Typically, a joint venture contract will address the items listed above in detail. In addition, the joint venture contract should include the names and contact information of all the parties involved, so that it is clear as to who is a part of the joint venture.

Additional clauses and contract provisions may also be added depending on the needs of the parties. For example, the parties may wish to include a clause stating how legal disputes should be handled (i.e., whether the parties should undergo mediation or file a lawsuit). Legal liability for misconduct during the venture may also be addressed.

Do Joint Venture Contracts Need to Be in Writing?
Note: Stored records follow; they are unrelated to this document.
(** From the drained entries on; [s] is the session as it is by then. *)
Definition checkWalkSummary_end (c : SummaryCheck) (entries : list json) (s : Session)
    (d : disk) : Session * disk :=
  match entries with
  | [] => (s, d)
  | _ =>
      if blocked c s then (s, append_all entries d)
      else (s <| walkSummary := Some entries |>, d)
  end.

Definition dismissWalkSummary (s : Session) : Session := s <| walkSummary := None |>.

(** ** The distance gate *)

(** What the gate reads from its environment: the clock when the update arrives and
    when an encounter is made, and the live refs of the app state and the setting. *)
Record GateEnv := mkGateEnv {
  ge_now : Z; ge_now' : Z; ge_isBackground : bool; ge_autoResolveBelowRare : bool
}.

(** Whether a minimised encounter has been walked away from. *)
Definition too_far (s : Session) (enc : EncounterObj) (location : LocationData) : bool :=
  isMinimizedRef s && negb (showCombatModalRef s)
  && js_lt ENCOUNTER_CONFIG.AUTO_FLEE_DISTANCE
       (calculateDistance (latitude (e_location (eo_enc enc))) (longitude (e_location (eo_enc enc)))
          (loc_latitude location) (loc_longitude location)).

(** A new encounter object, presented. *)
Definition present_new (encounter : Encounter) (s : Session) : Session :=
  presentEncounter (mkObj (nextObject s) encounter) (s <| nextObject := S (nextObject s) |>).

(** Where a rolled encounter goes. *)
Definition route_encounter (env : GateEnv) (encounter : Encounter) (a : App) : Rand App :=
  match resolveEncounterRoute (ge_isBackground env)
          (isEliteCreature (c_rarity (e_creature encounter))) (ge_autoResolveBelowRare env) with
  | present_ => rand_ret (a <| session := present_new encounter (session a) |>)
  | autoResolve => resolvePassiveEncounter (ge_now' env) encounter active_tier a
  | hold =>
      let (held, a) := holdEliteEncounter encounter a in
      if held then rand_ret a else resolvePassiveEncounter (ge_now' env) encounter idle_tier a
  | passive => resolvePassiveEncounter (ge_now' env) encounter idle_tier a
  end.
(** ** Properties *)

(** C8: However the game is played, an unread cloud save is not overwritten.  Start the app
    with no save that was ever confirmed with the cloud, and let the whole home screen run:
    fights, timers, walking, passive rewards, held foes, walk summaries, settings, debug
    encounters, loads, selections and account switches, interleaved in any order, with any
    storage call failing.  As long as no cloud read gets through, not one of the saves all
    this makes starts a cloud write or is left waiting to start one; the run never gets
    stuck, the fight invariant holds at the end, and whatever character is live is marked
    provisional.  The run is one in which ([paced]) no load that found no save, because
    there is none or because its read failed, completes while a character is live (from
    there on the statement says nothing; [failed_reload_uploads_provisional] shows why),
    encounters are generated below level 2^39, and the debug panel forces an encounter
    only when none is active. *)
Theorem offline_play_uploads_nothing (active : bool) (d : disk) (evs : list (Z * HomeEvent)) (r : rng) :
  no_confirmed_save d -> pending_ok d -> Forall (fun e => offline_event (snd e)) evs ->
  wf_rng r -> paced evs (open_home active d) r = true ->
  exists h, fst (run evs (open_home active d) r) = Some h
    /\ uploads (world h) = [] /\ in_flight (world h) = [] /\ no_confirmed_save (wdisk (world h))
    /\ session_ok (session (enter h))
    /\ (live_player h <> None -> h_provisional (hook (world h)) = true).
Proof.
  intros U Pn V R Q.
  assert (K : home_ok (open_home active d)).
  { split; [apply launch_unread, U|]. split; [|exact Pn]. apply initial_session_ok. discriminate. }
  revert K Q R. generalize (open_home active d). revert r.
  induction evs as [|[now ev] evs IH]; intros r h K Q R.
  - exists h. destruct (K) as [W [S _]]. split; [reflexivity|]. split; [apply W|].
    split; [apply unread_in_flight, W|]. split; [apply W|]. split; [exact S|]. unfold live_player. destruct (h_playerRef (hook (world h))) as [po|] eqn:P;
      [intros _; apply (uo_ref _ W po P) | intros N; destruct N; reflexivity].
  - apply Forall_cons in V as [V1 V2]. cbn [paced] in Q. apply andb_true_iff in Q as [Q1 Q2].
    destruct (dispatch_home now ev h K V1 Q1 r R) as [(h' & E & K') R'].
    cbn [run]. unfold rand_bind. destruct (dispatch now ev h r) as [o r']. cbn [fst snd] in *. subst o.
    exact (IH V2 r' h' K' Q2 R').
Qed.

(** C7: Nothing earned lives only in memory, unless the device refused to write it.
    Whatever the game does (a fight, a timer, a walk, a reward, a foe engaged), with any
    storage call failing: if before it the live player was the stored one or the last
    whose write was refused, so it is after, field for field, whether it is provisional or
    confirmed; if no write of a player was refused on the way and the live player was the
    stored one before, it is the stored one after.  The session stays well formed.  (A
    write counts from when it is issued; the game does not wait for it.  [paced] asks for
    levels below 2^39 where encounters are generated, and forced encounters only when none
    is active.) *)
Theorem play_is_saved (evs : list (Z * HomeEvent)) (h : Home) (r : rng) :
  game_ok (enter h) -> kept h -> Forall (fun e => play_event (snd e) = true) evs ->
  wf_rng r -> paced evs h r = true ->
  exists h', fst (run evs h r) = Some h' /\ kept h' /\ session_ok (session (enter h'))
    /\ (saveErrors (world h') = saveErrors (world h) ->
        (forall p, live_player h = Some p -> exists t, stored (enc_player (toJSON p)) t (wdisk (world h))) ->
        forall p, live_player h' = Some p -> exists t, stored (enc_player (toJSON p)) t (wdisk (world h'))).
Proof.
  intros G D V R Q.
  cut (exists h', fst (run evs h r) = Some h' /\ keeping h h' /\ game_ok (enter h')).
  { intros (h' & E & [_ K S] & G'). exists h'. split; [exact E|]. split; [apply K, D|]. split; [apply G' | exact S]. }
  clear D. revert h r G R Q. induction evs as [|[now ev] evs IH]; intros h r G R Q.
  - exists h. split; [reflexivity|]. split; [apply played_keeping, played_frame; auto | exact G].
  - apply Forall_cons in V as [V1 V2]. cbn [paced] in Q. apply andb_true_iff in Q as [Q1 Q2].
    destruct (dispatch_played now ev h G V1 Q1 r R) as [(h1 & E & P) R'].
    cbn [run]. unfold rand_bind. destruct (dispatch now ev h r) as [o r']. cbn [fst snd] in *. subst o.
    destruct (IH V2 h1 r' (played_game _ _ P G) R' Q2) as (h' & E' & K & G').
    exists h'. split; [exact E'|]. split; [exact (keeping_trans _ _ _ (played_keeping _ _ P) K) | exact G'].
Qed.

(** The home screen once the player and the encounter are cleared and the screen painted. *)
Definition switched (h : Home) : Home :=
  clear_game (h <| world := render (clearPlayer (world h)) |>).

(** Everything that can still happen before the next load or selection. *)
Definition late_event (ev : HomeEvent) : bool :=
  match ev with
  | HPlayer ev => negb (starts_session ev)
  | HForce => false
  | ev => play_event ev
  end.
Lemma dispatch_feeds now ev s : session_ok s ->
  rand_post (dispatch now ev s) (fun s' => feeds (feed s) (feed s')).
Proof.
  intros K. destruct ev; cbn [dispatch]; try (apply rand_post_ret; fed);
    try (apply rand_post_ret; case_match; fed).
  - apply rand_post_ret. destruct e; fed.
  - apply rand_post_ret. destruct (engageable s); fed.
  - unfold handleFight. destruct (encounterRef s) as [enc|] eqn:E; [|apply rand_post_ret; fed].
    destruct (playerRef s) eqn:P; [|apply rand_post_ret; fed].
    destruct (player_isDefeated _); [apply rand_post_ret; fed|].
    destruct (isDefeated _).
    + apply handleVictory_feeds; [reflexivity | | apply K]. cbn. rewrite P. intros ? [= <-].
      eapply ok_player; eauto.
    + apply rand_post_ret. cbn. destruct (playerCombatStateRef s); cbn;
        destruct (creatureCombatStateRef s); fed.
  - eapply rand_post_bind; [apply handleAbility_feeds, K|]. intros r H. apply rand_post_ret, H.
  - apply rand_post_ret. unfold handleFlee. destruct (_ || _); [fed|]. cbv zeta.
    destruct (encounterRef s); [destruct (playerRef s)|]; fed.
  - apply rand_post_ret. unfold handleCloseCombatModal. case_match; fed.
  - unfold handleAutoResolve. destruct (playerRef s) as [p|] eqn:P; [|apply rand_post_ret; fed].
    destruct (encounterRef s) eqn:E; [|apply rand_post_ret; fed].
    destruct (isEliteCreature _); [apply rand_post_ret; fed|].
    apply handleVictory_feeds; [reflexivity | | apply K]. intros ? [= <-]. eapply ok_player; eauto.
  - unfold handleDebugDefeat. destruct (encounterRef s) as [enc|] eqn:E; [|apply rand_post_ret; fed].
    destruct (playerRef s) as [p|] eqn:P; [|apply rand_post_ret; fed].
    destruct (victoryProcessedRef s); [apply rand_post_ret; fed|].
    destruct (isDefeated _); [apply rand_post_ret; fed|].
    apply handleVictory_feeds; [reflexivity | |].
    + intros ? [= <-]. eapply ok_player; eauto.
    + intros o [= <-]. pose proof (ok_creature s K enc E) as C. apply takeDamage_ok; [apply C | exact C].
  - unfold kill_beat_fires. destruct (killBeatTimerRef s) as [p|] eqn:B; [|apply rand_post_ret; fed].
    apply handleVictory_feeds; [reflexivity | | apply K]. intros ? [= <-]. eapply ok_captured; eauto.
  - apply counter_feeds, K.
  - apply rand_post_ret. unfold reveal_timer_fires. case_match; fed.
  - unfold debugPreviewReveal. cbv zeta. eapply rand_post_bind; [apply generateItem_generated; discriminate|].
    intros it _. apply rand_post_ret. fed.
Qed.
By law, joint ventures must be formed by contract, but not all jurisdictions require the contract to be in writing. Some jurisdictions will find a joint venture even with implied contracts, either implied from oral agreements or by the actions of the parties.

However, since even small business ventures can be complicated, it is highly advisable that the parties use a written contract any time they wish to enter into a joint venture.  Having a written contract definitely has its advantages because it provides the parties involved with a written record of the contract terms, which makes the agreement much clearer for everyone involved.  Also, in the event of a lawsuit, the written contract can be used as evidence during the course of trial.

Lastly, like any other contract, joint venture contracts are subject to requirements of the statute of frauds (i.e., certain contracts need to be in writing, such as when the contract deals with the sale of land).

Should I Hire a Lawyer for Assistance with Joint Venture Contracts?

Joint venture contracts are an essential, necessary part of any joint venture, as they are required by law.  If you plan on entering in a joint venture, you may wish to hire a contract lawyer to help you in drafting and reviewing the joint venture contract.  Also, if a legal dispute arises over the joint venture contract terms, your lawyer can help you file a lawsuit in a court of law.